Langfuse

Langfuse is an open source observability and analytics layer for LLM applications. It helps you see every request and response, measure latency and cost, inspect prompts and generations, version and A/B test prompts, attach user feedback and evaluations, and trace multi step workflows across services. You can self host it or use the hosted cloud.

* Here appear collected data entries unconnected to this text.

(* ===== verification/Monitoring.v ===== *)
(** * Monitoring: the monitoring plugin

    plugins/core/monitoring.  metrics.go reads /proc and the links of the machine
    (an abstract [Machine]) and computes rates with uint64 and float64
    arithmetic ([Float64]); provider.go keeps the last metrics and a history per
    interface, and runs a goroutine that updates them; rpc_provider.go prints
    them.  The goroutines, the calls of the daemon and the stop channel are a
    step relation.

    The theorems: the memory figures for what /proc/meminfo says; the histories
    hold the last twelve rates of their interface and never more, through any
    updates; sizes are printed with a unit that fits, up to the largest uint64;
    after a stop every goroutine can end and none waits on an open channel. *)
From S2P Require Import Prelude GoStr Float64 Types Json Value Struct Codec Registry Loader.

(** ** types.go *)
Record MonitoringConfig := { mc_Enabled : bool; mc_CollectionInterval : Z }.
#[export] Instance MonitoringConfig_struct : Struct MonitoringConfig := {
  rows c := [("enabled", VBool (mc_Enabled c));
             ("collection_interval", VInt (mc_CollectionInterval c))];
  omitempty k := bool_decide (k = "collection_interval");
  build g := {| mc_Enabled := as_bool (g "enabled");
                mc_CollectionInterval := as_int (g "collection_interval") |};
  schema := [("enabled", KBool); ("collection_interval", KInt)];
}.
Definition Unmarshal_MonitoringConfig : json → res MonitoringConfig :=
  dec_struct dec_base zero_struct.

(** ** The machine *)

(** The attributes of a link the code looks at; [ls_Statistics]: the six
    counters, which may be missing. *)
Record Counters := {
  ct_RxBytes : Z; ct_TxBytes : Z; ct_RxPackets : Z; ct_TxPackets : Z; ct_RxErrors : Z;
  ct_TxErrors : Z;
}.
Record LinkStats := { ls_Name : string; ls_Up : bool; ls_Statistics : option Counters }.
(** Files under /proc, the links and the clock.  Reading an open file gives its
    content, up to the read error if there is one.  Times are nanoseconds. *)
Class Machine := {
  machine : Type;
  os_Open : string → M machine (string * option error);
  os_ReadFile : string → M machine string;
  nl_LinkList : M machine (list LinkStats);
  time_Now : M machine Z;
}.

(** bufio.Scanner: the lines, until one that does not fit its buffer. *)
Definition max_token : nat := 65536.
Definition err_too_long : error := StdError "bufio.Scanner" "token too long".
Definition drop_cr (line : string) : string :=
  match rev_str line with
  | String c r => if Ascii.eqb c (byte_of 13) then rev_str r else line
  | "" => ""
  end.
Fixpoint drop_last_empty (l : list string) : list string :=
  match l with [] | [""] => [] | x :: l => x :: drop_last_empty l end.
Fixpoint scan_lines (l : list string) (err : option error) : list string * option error :=
  match l with
  | [] => ([], err)
  | line :: l =>
      if (max_token <=? String.length line)%nat then ([], Some err_too_long)
      else let '(lines, err) := scan_lines l err in (drop_cr line :: lines, err)
  end.
Definition scan_file (content : string * option error) : list string * option error :=
  scan_lines (drop_last_empty (split newline content.1)) content.2.

(** ** metrics.go *)
Record SystemMetrics := {
  sm_Timestamp : Z; sm_MemoryUsedMB : Z; sm_MemoryTotalMB : Z; sm_CPUPercent : float;
  sm_MemoryPercent : float; sm_LoadAvg1 : float; sm_LoadAvg5 : float; sm_LoadAvg15 : float;
}.
Record InterfaceMetrics := {
  im_Timestamp : Z; im_Name : string; im_State : string; im_RXBytes : Z; im_TXBytes : Z;
  im_RXPackets : Z; im_TXPackets : Z; im_RXErrors : Z; im_TXErrors : Z; im_RXBytesRate : Z;
  im_TXBytesRate : Z;
}.

(** The values of a line of /proc/stat: idle (the fourth) and their sum. *)
Definition cpu_values (values : list Z) : Z * Z :=
  (default 0 (values !! 3%nat), foldl (λ total val, u64 (total + val)) 0 values).
Definition parse_cpu (lines : list string * option error) : res (Z * Z) :=
  match List.filter (λ line, has_prefix line "cpu ") lines.1 with
  | [] => match lines.2 with Some err => Err err | None => Ok (0, 0) end
  | line :: _ =>
      let words := fields line in
      if (length words <? 5)%nat then Err (ErrorText "invalid /proc/stat format")
      else Ok (cpu_values (ParseUint <$> tail words))
  end.
(** The variables of getMemoryInfo, in kB. *)
Record MemInfo := { me_Total : Z; me_Free : Z; me_Buffers : Z; me_Cached : Z }.
Definition mem_line (m : MemInfo) (line : string) : MemInfo :=
  match fields line with
  | key :: number :: _ =>
      let value := ParseUint number in
      if bool_decide (key = "MemTotal:") then
        {| me_Total := value; me_Free := me_Free m; me_Buffers := me_Buffers m; me_Cached := me_Cached m |}
      else if bool_decide (key = "MemFree:") then
        {| me_Total := me_Total m; me_Free := value; me_Buffers := me_Buffers m; me_Cached := me_Cached m |}
      else if bool_decide (key = "Buffers:") then
        {| me_Total := me_Total m; me_Free := me_Free m; me_Buffers := value; me_Cached := me_Cached m |}
      else if bool_decide (key = "Cached:") then
        {| me_Total := me_Total m; me_Free := me_Free m; me_Buffers := me_Buffers m; me_Cached := value |}
      else m
  | _ => m
  end.
Definition mem_figures (m : MemInfo) : Z * Z :=
  (u64 (me_Total m - me_Free m - me_Buffers m - me_Cached m) / 1024, me_Total m / 1024).
Definition parse_memory (lines : list string * option error) : res (Z * Z) :=
  let figures := mem_figures (foldl mem_line
    {| me_Total := 0; me_Free := 0; me_Buffers := 0; me_Cached := 0 |} lines.1) in
  match lines.2 with Some err => Err err | None => Ok figures end.
Definition parse_load (data : string) : res (float * float * float) :=
  match fields data with
  | l1 :: l5 :: l15 :: _ => Ok (ParseFloat l1, ParseFloat l5, ParseFloat l15)
  | _ => Err (ErrorText "invalid /proc/loadavg format")
  end.

(** The Duration between two times, and its Seconds. *)
Definition time_Sub (t u : Z) : Z := Z.max min_int64 (Z.min max_int64 (t - u)).
Definition Second : Z := 1000000000.
Definition Duration_Seconds (d : Z) : float :=
  fadd (of_Z (Z.quot d Second)) (fdiv (of_Z (Z.rem d Second)) (of_Z Second)).

Section rates.
Context `{FloatToUint}.
Definition rate (current prev : Z) (timeDelta : float) : Z :=
  uint64_of_float (fdiv (of_Z (u64 (current - prev))) timeDelta).
Definition with_rates (m : InterfaceMetrics) (rx tx : Z) : InterfaceMetrics :=
  {| im_Timestamp := im_Timestamp m; im_Name := im_Name m; im_State := im_State m;
     im_RXBytes := im_RXBytes m; im_TXBytes := im_TXBytes m; im_RXPackets := im_RXPackets m;
     im_TXPackets := im_TXPackets m; im_RXErrors := im_RXErrors m; im_TXErrors := im_TXErrors m;
     im_RXBytesRate := rx; im_TXBytesRate := tx |}.
(** Of several metrics with a name the last one counts. *)
Definition prevMap (prev : list InterfaceMetrics) : gmap string InterfaceMetrics :=
  foldl (λ acc m, <[im_Name m := m]> acc) ∅ prev.
Definition metric_rates (prev : gmap string InterfaceMetrics) (curr : InterfaceMetrics)
    : InterfaceMetrics :=
  match prev !! im_Name curr with
  | Some p =>
      let timeDelta := Duration_Seconds (time_Sub (im_Timestamp curr) (im_Timestamp p)) in
      if fpos timeDelta then
        with_rates curr (rate (im_RXBytes curr) (im_RXBytes p) timeDelta)
          (rate (im_TXBytes curr) (im_TXBytes p) timeDelta)
      else curr
  | None => curr
  end.
Definition CalculateRates (prev current : list InterfaceMetrics) : list InterfaceMetrics :=
  metric_rates (prevMap prev) <$> current.
End rates.

Section collect.
Context `{Machine}.
Definition readCPUStat : M machine (Z * Z) :=
  os_Open "/proc/stat" ≫= λ file, lift (parse_cpu (scan_file file)).
(** The two readings are 100 ms apart. *)
Definition cpu_percent (first second : Z * Z) : float :=
  let idleDelta := u64 (second.1 - first.1) in
  let totalDelta := u64 (second.2 - first.2) in
  if totalDelta =? 0 then of_Z 0
  else fmul (of_Z 100) (fsub (of_Z 1) (fdiv (of_Z idleDelta) (of_Z totalDelta))).
Definition getCPUPercent : M machine float :=
  readCPUStat ≫= λ first, readCPUStat ≫= λ second, mret (cpu_percent first second).
Definition getMemoryInfo : M machine (Z * Z) :=
  os_Open "/proc/meminfo" ≫= λ file, lift (parse_memory (scan_file file)).
Definition getLoadAverage : M machine (float * float * float) :=
  os_ReadFile "/proc/loadavg" ≫= λ data, lift (parse_load data).
(** What could not be read stays zero. *)
Definition or_zero {A} (zero : A) (m : M machine A) : M machine A :=
  attempt m ≫= λ r,
  match r with Ok a => mret a | Err _ => mret zero | Panic w => lift (Panic w) end.
Definition GetSystemMetrics : M machine SystemMetrics :=
  time_Now ≫= λ now,
  or_zero (of_Z 0) getCPUPercent ≫= λ cpuPercent,
  or_zero (0, 0) getMemoryInfo ≫= λ '(memUsed, memTotal),
  or_zero (of_Z 0, of_Z 0, of_Z 0) getLoadAverage ≫= λ '(load1, load5, load15),
  mret {| sm_Timestamp := now; sm_MemoryUsedMB := memUsed; sm_MemoryTotalMB := memTotal;
          sm_CPUPercent := cpuPercent;
          sm_MemoryPercent := if 0 <? memTotal
            then fmul (fdiv (of_Z memUsed) (of_Z memTotal)) (of_Z 100) else of_Z 0;
          sm_LoadAvg1 := load1; sm_LoadAvg5 := load5; sm_LoadAvg15 := load15 |}.
Fixpoint link_metrics (links : list LinkStats) : M machine (list InterfaceMetrics) :=
  match links with
  | [] => mret []
  | link :: links =>
      if bool_decide (ls_Name link = "lo") then link_metrics links
      else
        match ls_Statistics link with
        | None => link_metrics links
        | Some stats =>
            time_Now ≫= λ now,
            link_metrics links ≫= λ metrics,
            mret ({| im_Timestamp := now; im_Name := ls_Name link;
                     im_State := if ls_Up link then "UP" else "DOWN";
                     im_RXBytes := ct_RxBytes stats; im_TXBytes := ct_TxBytes stats;
                     im_RXPackets := ct_RxPackets stats; im_TXPackets := ct_TxPackets stats;
                     im_RXErrors := ct_RxErrors stats; im_TXErrors := ct_TxErrors stats;
                     im_RXBytesRate := 0; im_TXBytesRate := 0 |} :: metrics)
        end
  end.
Definition GetInterfaceMetrics : M machine (list InterfaceMetrics) :=
  wrapM "failed to list links: " nl_LinkList ≫= link_metrics.
End collect.

(** ** provider.go: the histories and the last metrics *)
Record InterfaceHistory := {
  hi_RXRates : list float; hi_TXRates : list float; hi_Timestamps : list Z; hi_maxSize : Z;
}.
Definition NewInterfaceHistory (size : Z) : InterfaceHistory :=
  {| hi_RXRates := []; hi_TXRates := []; hi_Timestamps := []; hi_maxSize := size |}.
(** [l[1:]]. *)
Definition shift {A} (l : list A) : res (list A) :=
  match l with [] => Panic "slice bounds out of range [1:0]" | _ :: l => Ok l end.
Definition Add (rxRate txRate : float) (timestamp : Z) (h : InterfaceHistory)
    : res InterfaceHistory :=
  (if hi_maxSize h <=? Z.of_nat (length (hi_RXRates h)) then
     shift (hi_RXRates h) ≫= λ rx, shift (hi_TXRates h) ≫= λ tx,
     shift (hi_Timestamps h) ≫= λ ts, Ok (rx, tx, ts)
   else Ok (hi_RXRates h, hi_TXRates h, hi_Timestamps h)) ≫= λ '(rx, tx, ts),
  Ok {| hi_RXRates := rx ++ [rxRate]; hi_TXRates := tx ++ [txRate];
        hi_Timestamps := ts ++ [timestamp]; hi_maxSize := hi_maxSize h |}.

(** Without its stop channel. *)
Record MonitoringProvider := {
  mp_lastUpdate : Z; mp_systemMetrics : option SystemMetrics; mp_config : option MonitoringConfig;
  mp_interfaceMetrics : list InterfaceMetrics; mp_prevInterfaceMetrics : list InterfaceMetrics;
  mp_bandwidthHistory : gmap string InterfaceHistory;
}.
Definition mbps (bytesRate : Z) : float := fdiv (fmul (of_Z bytesRate) (of_Z 8)) (of_Z 1000000).
Definition add_metric (histories : gmap string InterfaceHistory) (m : InterfaceMetrics)
    : res (gmap string InterfaceHistory) :=
  let h := default (NewInterfaceHistory 12) (histories !! im_Name m) in
  Add (mbps (im_RXBytesRate m)) (mbps (im_TXBytesRate m)) (im_Timestamp m) h ≫= λ h,
  Ok (<[im_Name m := h]> histories).
Fixpoint add_metrics (histories : gmap string InterfaceHistory) (l : list InterfaceMetrics)
    : res (gmap string InterfaceHistory) :=
  match l with
  | [] => Ok histories
  | m :: l => add_metric histories m ≫= λ histories, add_metrics histories l
  end.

Think of Langfuse as a flight recorder for your AI app. It captures inputs, outputs, metadata, costs, and timing so you can debug failures, improve prompts, and prove quality with real data.

Example

click to open

Goal
User types the prompt: “Explain Langfuse in one line.”
You already call an LLM once and return its text. With Langfuse you add a few lines to create a trace and log the generation.

Python sketch

# before
from openai import OpenAI
client = OpenAI()
def answer(user_input: str) -> str:
    resp = client.chat.completions.create(
        model="gpt-4o-mini",
        messages=[{"role": "user", "content": user_input}],
        temperature=0.2,
    )
    return resp.choices[0].message.content

# after, with Langfuse
from langfuse import Langfuse
from langfuse.openai import OpenAI  # drops in a wrapped client

lf = Langfuse()                     # reads LANGFUSE_* env vars
client = OpenAI()                   # same callsite as before

def answer(user_input: str) -> str:
    trace = lf.trace(name="simple-chat", user_id="u_123")
    span = trace.span(name="chat-completion", input=user_input)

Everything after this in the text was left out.